TASK TO CARRY OUT:
Using the records that appear below, write out exactly the lines from the one with "(if ip_kotype port" through the one with "(** The port, dead. *)", keeping both end lines.

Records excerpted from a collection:
==========

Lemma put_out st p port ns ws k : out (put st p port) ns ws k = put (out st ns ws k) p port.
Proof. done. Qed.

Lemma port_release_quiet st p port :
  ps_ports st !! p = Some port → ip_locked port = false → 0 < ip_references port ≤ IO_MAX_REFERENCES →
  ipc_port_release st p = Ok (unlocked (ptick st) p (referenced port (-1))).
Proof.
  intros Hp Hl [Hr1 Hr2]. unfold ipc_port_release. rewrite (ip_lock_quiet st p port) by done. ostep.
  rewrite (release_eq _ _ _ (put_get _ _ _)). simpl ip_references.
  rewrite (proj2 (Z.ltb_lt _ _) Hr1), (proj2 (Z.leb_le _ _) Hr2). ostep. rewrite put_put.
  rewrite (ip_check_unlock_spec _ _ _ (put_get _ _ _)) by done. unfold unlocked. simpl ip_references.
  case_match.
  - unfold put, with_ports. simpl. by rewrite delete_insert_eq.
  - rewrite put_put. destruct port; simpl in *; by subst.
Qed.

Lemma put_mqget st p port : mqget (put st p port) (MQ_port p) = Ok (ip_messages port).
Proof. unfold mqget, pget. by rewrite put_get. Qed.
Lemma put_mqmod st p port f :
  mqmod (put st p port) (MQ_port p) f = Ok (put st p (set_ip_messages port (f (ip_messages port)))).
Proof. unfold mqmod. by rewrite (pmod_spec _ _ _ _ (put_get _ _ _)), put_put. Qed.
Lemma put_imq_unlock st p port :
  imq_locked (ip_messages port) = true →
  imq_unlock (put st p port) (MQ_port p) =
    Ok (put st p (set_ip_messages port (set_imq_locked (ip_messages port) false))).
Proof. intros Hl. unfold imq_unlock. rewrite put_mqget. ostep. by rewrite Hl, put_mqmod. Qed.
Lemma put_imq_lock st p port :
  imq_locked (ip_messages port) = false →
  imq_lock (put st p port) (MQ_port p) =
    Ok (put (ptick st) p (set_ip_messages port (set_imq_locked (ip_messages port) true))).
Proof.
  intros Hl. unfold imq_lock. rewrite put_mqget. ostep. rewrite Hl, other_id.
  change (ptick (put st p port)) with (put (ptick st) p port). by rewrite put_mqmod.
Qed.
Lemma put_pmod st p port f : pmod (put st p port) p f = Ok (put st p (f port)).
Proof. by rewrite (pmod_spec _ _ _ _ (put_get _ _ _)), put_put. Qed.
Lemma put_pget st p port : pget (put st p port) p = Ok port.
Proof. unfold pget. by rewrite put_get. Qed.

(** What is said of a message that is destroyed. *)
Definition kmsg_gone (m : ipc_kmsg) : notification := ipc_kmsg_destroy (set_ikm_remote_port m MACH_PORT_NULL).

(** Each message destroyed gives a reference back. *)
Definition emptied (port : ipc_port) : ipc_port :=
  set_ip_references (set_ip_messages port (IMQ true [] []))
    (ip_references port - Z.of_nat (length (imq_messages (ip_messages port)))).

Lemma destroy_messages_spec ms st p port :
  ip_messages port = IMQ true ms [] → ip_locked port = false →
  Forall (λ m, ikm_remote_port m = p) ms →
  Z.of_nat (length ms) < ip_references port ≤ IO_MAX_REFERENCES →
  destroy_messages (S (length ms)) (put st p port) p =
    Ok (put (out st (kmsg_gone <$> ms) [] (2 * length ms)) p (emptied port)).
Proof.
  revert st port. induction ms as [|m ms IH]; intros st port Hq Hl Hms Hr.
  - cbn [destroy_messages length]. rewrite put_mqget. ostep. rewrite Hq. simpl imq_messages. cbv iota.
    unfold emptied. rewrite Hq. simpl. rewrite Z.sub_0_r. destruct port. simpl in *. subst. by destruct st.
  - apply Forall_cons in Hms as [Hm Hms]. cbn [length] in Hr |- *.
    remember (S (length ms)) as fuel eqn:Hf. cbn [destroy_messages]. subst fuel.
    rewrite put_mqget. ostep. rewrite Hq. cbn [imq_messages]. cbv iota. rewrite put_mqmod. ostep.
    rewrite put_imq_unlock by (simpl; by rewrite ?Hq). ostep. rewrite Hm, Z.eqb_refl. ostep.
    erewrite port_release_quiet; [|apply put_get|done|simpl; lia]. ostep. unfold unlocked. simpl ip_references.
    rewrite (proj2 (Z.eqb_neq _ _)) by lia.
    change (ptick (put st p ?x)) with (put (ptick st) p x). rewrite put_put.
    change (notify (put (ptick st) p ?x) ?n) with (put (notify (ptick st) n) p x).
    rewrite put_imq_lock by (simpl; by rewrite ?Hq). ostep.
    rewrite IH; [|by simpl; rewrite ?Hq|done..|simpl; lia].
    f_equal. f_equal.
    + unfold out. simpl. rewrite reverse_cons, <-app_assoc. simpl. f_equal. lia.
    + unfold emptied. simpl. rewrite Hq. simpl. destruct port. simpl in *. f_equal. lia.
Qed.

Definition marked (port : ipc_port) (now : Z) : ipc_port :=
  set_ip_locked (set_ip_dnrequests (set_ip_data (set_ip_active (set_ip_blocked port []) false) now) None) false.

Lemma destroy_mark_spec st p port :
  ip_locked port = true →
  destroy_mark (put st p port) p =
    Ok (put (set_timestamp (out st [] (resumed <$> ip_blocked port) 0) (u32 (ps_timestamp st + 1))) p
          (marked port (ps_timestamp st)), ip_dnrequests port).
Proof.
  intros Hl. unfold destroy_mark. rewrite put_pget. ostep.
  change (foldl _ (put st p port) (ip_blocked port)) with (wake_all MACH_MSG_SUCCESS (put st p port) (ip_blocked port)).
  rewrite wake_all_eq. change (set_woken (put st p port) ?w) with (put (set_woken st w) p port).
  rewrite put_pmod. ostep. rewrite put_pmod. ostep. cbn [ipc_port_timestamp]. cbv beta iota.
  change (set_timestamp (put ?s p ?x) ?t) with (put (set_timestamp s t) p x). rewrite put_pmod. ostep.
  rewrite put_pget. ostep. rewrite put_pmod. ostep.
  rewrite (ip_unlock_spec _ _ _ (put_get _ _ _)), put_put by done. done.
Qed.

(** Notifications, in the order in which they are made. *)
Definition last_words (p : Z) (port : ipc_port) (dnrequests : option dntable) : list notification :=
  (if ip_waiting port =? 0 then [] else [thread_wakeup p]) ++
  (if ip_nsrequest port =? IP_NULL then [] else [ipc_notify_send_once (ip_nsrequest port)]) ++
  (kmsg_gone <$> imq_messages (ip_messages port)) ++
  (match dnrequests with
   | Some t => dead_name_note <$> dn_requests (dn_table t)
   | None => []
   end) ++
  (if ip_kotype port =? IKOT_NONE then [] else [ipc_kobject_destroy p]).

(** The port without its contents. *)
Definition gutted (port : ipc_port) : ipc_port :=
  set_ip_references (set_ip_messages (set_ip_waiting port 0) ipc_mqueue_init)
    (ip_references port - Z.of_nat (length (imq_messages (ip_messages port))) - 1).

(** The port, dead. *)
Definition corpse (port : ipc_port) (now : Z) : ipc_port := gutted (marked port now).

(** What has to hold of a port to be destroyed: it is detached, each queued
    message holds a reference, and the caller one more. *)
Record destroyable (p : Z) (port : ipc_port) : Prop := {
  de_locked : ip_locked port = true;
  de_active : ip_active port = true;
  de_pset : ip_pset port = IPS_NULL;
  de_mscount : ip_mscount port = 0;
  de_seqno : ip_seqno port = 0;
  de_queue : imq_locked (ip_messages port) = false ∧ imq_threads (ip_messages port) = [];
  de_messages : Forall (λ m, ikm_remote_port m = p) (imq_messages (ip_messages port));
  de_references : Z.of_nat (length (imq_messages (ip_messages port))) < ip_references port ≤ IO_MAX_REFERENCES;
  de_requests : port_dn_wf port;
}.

==========

TASK RESPONSE:
  (if ip_kotype port =? IKOT_NONE then [] else [ipc_kobject_destroy p]).

(** The port without its contents. *)
Definition gutted (port : ipc_port) : ipc_port :=
  set_ip_references (set_ip_messages (set_ip_waiting port 0) ipc_mqueue_init)
    (ip_references port - Z.of_nat (length (imq_messages (ip_messages port))) - 1).

(** The port, dead. *)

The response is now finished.